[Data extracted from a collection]
-- Opening Marker --
(** C3.  [importSaves] never throws.  If the document does not parse, the
    save set is replaced by an empty one.  If it parses to an array, the
    entries are taken in order, each in the state its predecessors left,
    and the result is pruned: an entry that does not parse changes nothing
    at all; an entry for which [fromJSON] throws, or whose memento is not
    valid, leaves the save set as it was; an entry with a valid memento has
    it filed under its id.  Whatever an entry does, the entries after it
    are still imported. *)
Theorem importSaves_skips_bad_entries :
  forall (JSON_parse : value -> option value) (json : string) (r : Runtime),
    let step := import_entry JSON_parse in
    (JSON_parse (VStr json) = None ->
       importSaves JSON_parse json r
       = (Ok tt, mkRuntime (host r) (with_mementos (caretaker r) [])))
    /\ (forall saves, JSON_parse (VStr json) = Some (VArr saves) ->
          let r' := snd (for_each step saves r) in
          importSaves JSON_parse json r
          = (Ok tt, mkRuntime (host r') (cleanupOldSaves (caretaker r')))
          /\ forall before entry after, saves = (before ++ entry :: after)%list ->
               let r1 := snd (for_each step before r) in
               let r2 := snd (step entry r1) in
               r' = snd (for_each step after r2)
               /\ (JSON_parse entry = None -> r2 = r1)
               /\ (forall e h', fromJSON JSON_parse entry (host r1) = (Throw e, h') ->
                     caretaker r2 = caretaker r1)
               /\ (forall memento h',
                     fromJSON JSON_parse entry (host r1) = (Ok memento, h') ->
                     host r2 = h'
                     /\ caretaker r2
                        = if isValid memento
                          then with_mementos (caretaker r1)
                                 (JsMap.set (id memento) memento (mementos (caretaker r1)))
                          else caretaker r1)).
Proof.
  intros JSON_parse json r step. split.
  - intros Hp. rewrite importSaves_run, Hp. reflexivity.
  - intros saves Hp r'. split.
    + rewrite importSaves_run, Hp. reflexivity.
    + intros before entry after -> r1 r2.
      split; [| split; [| split]].
      * unfold r', step. rewrite for_each_import_app, for_each_import_cons. reflexivity.
      * intros He. unfold r2, step. rewrite import_entry_run.
        rewrite (fromJSON_unparsable JSON_parse entry _ He). destruct r1; reflexivity.
      * intros e h' Hf. unfold r2, step. rewrite import_entry_run, Hf. reflexivity.
      * intros memento h' Hf. unfold r2, step. rewrite import_entry_run, Hf. auto.
Qed.

(** Imported with the reference codec into a caretaker that already holds
    one save, the document adds the sample memento and nothing else; a
    truncated document empties the caretaker. *)
Lemma importSaves_example :
  let before := mkRuntime (ticking 7000 1) (filed small_caretaker sample_memento) in
  let other := mkRuntime (ticking 7000 1) (new_GameCaretaker sample_originator) in
  JsMap.keys (mementos (caretaker (snd (importSaves parse mixed_import other))))
  = [id sample_memento]
  /\ JsMap.keys (mementos (caretaker before)) = [id sample_memento]
  /\ mementos (caretaker (snd (importSaves parse "[1,2" before))) = [].
Proof. vm_compute. repeat split; reflexivity. Qed.

End JsonFacts.

(** ** The save set: loading, deleting, the latest save, limits *)

Module JsMapLaws.
Local Open Scope list_scope.

Section Maps.
Context {K : Type} `{EqDecision K} {V : Type}.
Implicit Types (m : list (K * V)) (k : K) (v : V).

Lemma has_true_in k m : JsMap.has k m = true <-> k ∈ JsMap.keys m.
Proof.
  unfold JsMap.has. destruct (JsMap.get k m) eqn:E.
  - split; [intros _ | reflexivity].
    destruct (decide (k ∈ JsMap.keys m)) as [Hin | Hn]; [exact Hin |].
    apply JsMapFacts.get_None_notin in Hn. congruence.
  - split; [discriminate |]. intros Hin.
    apply JsMapFacts.get_None_notin in E. contradiction.
Qed.

Lemma length_set k v m :
  length (JsMap.set k v m) = if JsMap.has k m then length m else S (length m).
Proof.
  unfold JsMap.has.
  induction m as [| [k' v'] m IH]; simpl; [reflexivity |].
  destruct (decide (k = k')); simpl; [reflexivity |].
  rewrite IH. destruct (JsMap.get k m); reflexivity.
Qed.

Lemma get_delete_eq k m : JsMap.get k (JsMap.delete k m) = None.
Proof.
  induction m as [| [k' v'] m IH]; simpl; [reflexivity |].
  destruct (decide (k = k')); simpl; [exact IH |].
  destruct (decide (k = k')); [contradiction | exact IH].
Qed.

Lemma get_delete_ne k k' m : k <> k' -> JsMap.get k' (JsMap.delete k m) = JsMap.get k' m.
Proof.
  intros Hne. induction m as [| [k0 v0] m IH]; simpl; [reflexivity |].
  destruct (decide (k = k0)) as [-> | Hk].
  - destruct (decide (k' = k0)); [congruence | exact IH].
  - simpl. destruct (decide (k' = k0)); [reflexivity | exact IH].
Qed.

Lemma length_delete k m :
  NoDup (JsMap.keys m) ->
  length (JsMap.delete k m) = if JsMap.has k m then (length m - 1)%nat else length m.
Proof.
  intros Hnd. induction m as [| [k0 v0] m IH]; simpl; [reflexivity |].
  simpl in Hnd. apply NoDup_cons in Hnd as [Hk0 Hnd].
  unfold JsMap.has. simpl.
  destruct (decide (k = k0)) as [-> | Hk].
  - rewrite JsMapFacts.delete_absent by exact Hk0. lia.
  - simpl. rewrite (IH Hnd). unfold JsMap.has.
    destruct (JsMap.get k m) eqn:E; [| reflexivity].
    assert (Hin : k ∈ JsMap.keys m).
    { apply has_true_in. unfold JsMap.has. rewrite E. reflexivity. }
    destruct m; [apply elem_of_nil in Hin; contradiction | simpl; lia].
Qed.

Lemma keys_delete k m : JsMap.keys (JsMap.delete k m) = filter (fun k' => k' <> k) (JsMap.keys m).
Proof.
  induction m as [| [k0 v0] m IH]; simpl; [reflexivity |].
  rewrite filter_cons. simpl.
  destruct (decide (k = k0)) as [-> | Hk].
  - destruct (decide (k0 <> k0)); [contradiction | exact IH].
  - destruct (decide (k0 <> k)) as [| Hn]; [simpl; f_equal; exact IH |].
    exfalso. apply Hn. congruence.
Qed.

End Maps.

End JsMapLaws.


Module SaveSetFacts.
Import Js Memento SaveSets MementoFacts JsMapLaws.
Local Open Scope list_scope.


(** *** Saving, then loading *)

(** What [createMemento] puts into the memento: the originator's state
    with the constructor's clock reading written into it. *)
Lemma createMemento_state (o : GameOriginator) (saveName : string)
    (player : Entity.Player) (map : World.Map) (h : Host) (st : list (string * value)) :
  currentState o = Some st ->
  holds_game_state o ->
  exists memento,
    createMemento o saveName player map h = (Ok memento, later h 3 1)
    /\ id memento
       = VStr ("save_" ++ pretty (date_now h (ticks h)) ++ "_" ++ random_suffix h (draws h))
    /\ timestamp memento = date_now h (2 + ticks h)%nat
    /\ version memento = VStr (o_version o)
    /\ state memento = VObj (JsMap.set "timestamp" (VNum (timestamp memento)) st)
    /\ truthy (metadata memento) = true.
Proof.
  intros Hst (st' & playTime & Hst' & Hplay).
  rewrite Hst in Hst'. injection Hst' as <-.
  unfold createMemento. rewrite Hst.
  unfold bind, generateSaveId, bind, ret. simpl. rewrite Hplay.
  eexists. split; [reflexivity |].
  repeat split.
Qed.

Lemma truthy_prop_set_other (st : list (string * value)) (k k' : string) (x : value) :
  k <> k' -> truthy_prop (VObj (JsMap.set k x st)) k' = truthy_prop (VObj st) k'.
Proof.
  intros Hne. unfold truthy_prop, get_prop.
  rewrite JsMapFacts.get_set_ne by exact Hne. reflexivity.
Qed.

(** Such a memento is valid as soon as the clock reads a positive time. *)
Lemma created_memento_isValid (memento : GameMemento) (st : list (string * value))
    (saveId v : string) :
  id memento = VStr ("save_" ++ saveId) ->
  version memento = VStr v -> v <> "" ->
  0 < timestamp memento ->
  state memento = VObj (JsMap.set "timestamp" (VNum (timestamp memento)) st) ->
  truthy (metadata memento) = true ->
  truthy_prop (VObj st) "player" = true ->
  truthy_prop (VObj st) "map" = true ->
  truthy_prop (VObj st) "inventory" = true ->
  isValid memento = true.
Proof.
  intros Hid Hv Hne Hts Hstate Hmd Hp Hm Hi.
  unfold isValid. rewrite Hid, Hv, Hstate, Hmd.
  rewrite !truthy_prop_set_other by discriminate.
  rewrite Hp, Hm, Hi. simpl.
  apply Z.ltb_lt in Hts. rewrite Hts.
  destruct (String.eqb v "") eqn:E; [| reflexivity].
  apply String.eqb_eq in E. contradiction.
Qed.

(** With room left in the save set, filing a memento just adds it. *)
Lemma filed_with_room (c : GameCaretaker) (memento : GameMemento) :
  getSaveCount c < maxSaves c ->
  filed c memento = with_mementos c (JsMap.set (id memento) memento (mementos c)).
Proof.
  intros Hroom. unfold filed, cleanupOldSaves. cbn [mementos maxSaves with_mementos].
  unfold getSaveCount, JsMap.size in *.
  rewrite length_set.
  destruct (_ <=? _) eqn:E; [reflexivity |].
  apply Z.leb_gt in E. destruct (JsMap.has _ _); lia.
Qed.

(** X1.  A caretaker with room left, whose originator holds a state with
    player, map and inventory, on a host whose clock reads a positive
    time: [saveGame] returns a memento, and [loadGame] with that memento's
    id returns the saved state -- the originator's state with the save's
    timestamp written into it -- and makes it the originator's current
    state; the save set still holds the memento. *)
Theorem loadGame_after_saveGame :
  forall (c : GameCaretaker) (h : Host) (saveName : string)
         (player : Entity.Player) (map : World.Map) (st : list (string * value)),
    currentState (originator c) = Some st ->
    holds_game_state (originator c) ->
    truthy_prop (VObj st) "player" = true ->
    truthy_prop (VObj st) "map" = true ->
    truthy_prop (VObj st) "inventory" = true ->
    o_version (originator c) = "1.0.0" ->
    0 < date_now h (2 + ticks h)%nat ->
    getSaveCount c < maxSaves c ->
    exists m r1 r2,
      saveGame saveName player map (mkRuntime h c) = (Ok m, r1)
      /\ loadGame (id m) r1 = (Ok (getState m), r2)
      /\ getState m = VObj (JsMap.set "timestamp" (VNum (timestamp m)) st)
      /\ timestamp m = date_now h (2 + ticks h)%nat
      /\ currentState (originator (caretaker r2))
         = Some (JsMap.set "timestamp" (VNum (timestamp m)) st)
      /\ mementos (caretaker r2) = mementos (caretaker r1)
      /\ getSave (caretaker r2) (id m) = Some m.
Proof.
  intros c h saveName player map st Hst Hgame Hp Hm Hi Hver Hclock Hroom.
  destruct (createMemento_state (originator c) saveName player map h st Hst Hgame)
    as (m & Hrun & Hid & Hts & Hv & Hstate & Hmd).
  assert (Hvalid : isValid m = true).
  { eapply created_memento_isValid; eauto.
    - rewrite Hver. discriminate.
    - rewrite Hts. exact Hclock. }
  assert (Hcompat : isCompatible m (o_version (originator c)) = true).
  { unfold isCompatible. rewrite Hv. apply bool_decide_eq_true. reflexivity. }
  assert (Hsave : saveGame saveName player map (mkRuntime h c)
                  = (Ok m, mkRuntime (later h 3 1) (filed c m))).
  { unfold saveGame, bind, get, on_host. cbn [host caretaker]. rewrite Hrun. reflexivity. }
  rewrite (filed_with_room c m Hroom) in Hsave.
  eexists m, _, _. split; [exact Hsave |].
  unfold loadGame. cbn [caretaker mementos with_mementos originator host].
  rewrite JsMapFacts.get_set_eq.
  unfold restoreFromMemento. rewrite Hvalid, Hcompat. cbn [negb].
  split; [reflexivity |].
  cbn [caretaker originator currentState mementos maxSaves autoSaveInterval lastAutoSave].
  unfold getState, getSave. rewrite Hstate. cbn [spread mementos].
  rewrite <- Hts, JsMapFacts.get_set_eq. repeat split; reflexivity.
Qed.

(** A save on a new caretaker at clock reading 1000, loaded again. *)
Lemma loadGame_after_saveGame_witness :
  exists m r1 r2,
    saveGame "S1" Command.hero World.meadow
      (mkRuntime (ticking 1000 1) (new_GameCaretaker sample_originator)) = (Ok m, r1)
    /\ loadGame (id m) r1 = (Ok (getState m), r2)
    /\ getState m = VObj (JsMap.set "timestamp" (VNum (timestamp m)) (spread sample_state))
    /\ timestamp m = date_now (ticking 1000 1) (2 + ticks (ticking 1000 1))%nat
    /\ currentState (originator (caretaker r2))
       = Some (JsMap.set "timestamp" (VNum (timestamp m)) (spread sample_state))
    /\ mementos (caretaker r2) = mementos (caretaker r1)
    /\ getSave (caretaker r2) (id m) = Some m.
Proof.
  apply (loadGame_after_saveGame (new_GameCaretaker sample_originator) (ticking 1000 1)
           "S1" Command.hero World.meadow (spread sample_state)).
  - reflexivity.
  - exists (spread sample_state), (VNum 4200). split; reflexivity.
  - reflexivity.
  - reflexivity.
  - reflexivity.
  - reflexivity.
  - vm_compute. reflexivity.
  - vm_compute. reflexivity.
Defined.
-- Closing Marker --
EXERCISE GOAL:
Your answer must be the lines from the first line of the entries above through the line that contains "and the result", written out exactly.

PROBLEM SOLUTION:
(** C3.  [importSaves] never throws.  If the document does not parse, the
    save set is replaced by an empty one.  If it parses to an array, the
    entries are taken in order, each in the state its predecessors left,
    and the result is pruned: an entry that does not parse changes nothing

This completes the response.